§ Exercise
Your response should consist of every record, exactly as given.

§ Task data

Lemma VerifyDeep_eq st t from to r :
  inv st -> VerifyDeep st t from to = Some (Ok r) ->
  r = vr_finish_deep (vr_checked (length (scanned st t from to))
        (fold_left (deep_pure (chain_of st t)) (scanned st t from to) (vr_new t (open_from from) (open_to to)))).
Proof.
  intros Hi. unfold VerifyDeep.
  destruct (walk_spec VerifyResult st t (open_from from) (open_to to) (deep_step st t)
    (vr_new t (open_from from) (open_to to)) Hi) as ([c [r0|]] & -> & Hv); [|done].
  specialize (Hv (or_intror eq_refl)). symmetry in Hv.
  eapply (visit_pure _ (deep_pure (chain_of st t))) in Hv as [-> ->]; [by intros [= <-]|].
  intros s e s' He%(scanned_in st t from to). by apply deep_step_pure.
Qed.

Lemma VerifyDeep_answers st t from to :
  inv st -> reads_ok -> exists r, VerifyDeep st t from to = Some (Ok r).
Proof.
  intros Hi Hr. unfold VerifyDeep.
  destruct (walk_spec VerifyResult st t (open_from from) (open_to to) (deep_step st t)
    (vr_new t (open_from from) (open_to to)) Hi) as ([c r0] & -> & Hv). specialize (Hv (or_introl Hr)).
  rw (visit_total _ (deep_pure (chain_of st t))) in Hv; [injection Hv as -> ->; by eexists|].
  intros s e He%(scanned_in st t from to). by apply deep_step_total.
Qed.

(** The whole history: every row carries a supported timestamp, in whole microseconds as a column holds it. *)
Definition in_history (st : St) (t : string) : Prop :=
  Forall (fun e => event_wf e = true /\ pg_ts (ev_Timestamp e) = ev_Timestamp e) (chain_of st t).

Lemma in_history_wf st t : in_history st t -> Forall (fun e => event_wf e = true) (chain_of st t).
Proof. unfold in_history. intros Hl. apply (Forall_impl _ _ _ Hl). by intros e [? _]. Qed.

Lemma scanned_all st t : in_history st t -> scanned st t zeroTime zeroTime = chain_of st t.
Proof.
  unfold in_history, scanned. change (open_from zeroTime) with historyStart. change (open_to zeroTime) with farFuture.
  induction 1 as [|e l [He Hu] Hl IH]; [done|]. rw filter_cons decide_True; [by rw IH|].
  unfold event_wf in He. apply andb_prop in He as [[_ H1%Z.leb_le]%andb_prop H2%Z.leb_le].
  unfold in_window. rw -Hu. split; by apply Truncate_micro_mono.
Qed.
End Facts.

§ Result for this task
Lemma VerifyDeep_eq st t from to r :
  inv st -> VerifyDeep st t from to = Some (Ok r) ->
  r = vr_finish_deep (vr_checked (length (scanned st t from to))
        (fold_left (deep_pure (chain_of st t)) (scanned st t from to) (vr_new t (open_from from) (open_to to)))).
Proof.
  intros Hi. unfold VerifyDeep.
  destruct (walk_spec VerifyResult st t (open_from from) (open_to to) (deep_step st t)
    (vr_new t (open_from from) (open_to to)) Hi) as ([c [r0|]] & -> & Hv); [|done].
  specialize (Hv (or_intror eq_refl)). symmetry in Hv.
  eapply (visit_pure _ (deep_pure (chain_of st t))) in Hv as [-> ->]; [by intros [= <-]|].
  intros s e s' He%(scanned_in st t from to). by apply deep_step_pure.
Qed.

Lemma VerifyDeep_answers st t from to :
  inv st -> reads_ok -> exists r, VerifyDeep st t from to = Some (Ok r).
Proof.
  intros Hi Hr. unfold VerifyDeep.
  destruct (walk_spec VerifyResult st t (open_from from) (open_to to) (deep_step st t)
    (vr_new t (open_from from) (open_to to)) Hi) as ([c r0] & -> & Hv). specialize (Hv (or_introl Hr)).
  rw (visit_total _ (deep_pure (chain_of st t))) in Hv; [injection Hv as -> ->; by eexists|].
  intros s e He%(scanned_in st t from to). by apply deep_step_total.
Qed.

(** The whole history: every row carries a supported timestamp, in whole microseconds as a column holds it. *)
Definition in_history (st : St) (t : string) : Prop :=
  Forall (fun e => event_wf e = true /\ pg_ts (ev_Timestamp e) = ev_Timestamp e) (chain_of st t).

Lemma in_history_wf st t : in_history st t -> Forall (fun e => event_wf e = true) (chain_of st t).
Proof. unfold in_history. intros Hl. apply (Forall_impl _ _ _ Hl). by intros e [? _]. Qed.

Lemma scanned_all st t : in_history st t -> scanned st t zeroTime zeroTime = chain_of st t.
Proof.
  unfold in_history, scanned. change (open_from zeroTime) with historyStart. change (open_to zeroTime) with farFuture.
  induction 1 as [|e l [He Hu] Hl IH]; [done|]. rw filter_cons decide_True; [by rw IH|].
  unfold event_wf in He. apply andb_prop in He as [[_ H1%Z.leb_le]%andb_prop H2%Z.leb_le].
  unfold in_window. rw -Hu. split; by apply Truncate_micro_mono.
Qed.
End Facts.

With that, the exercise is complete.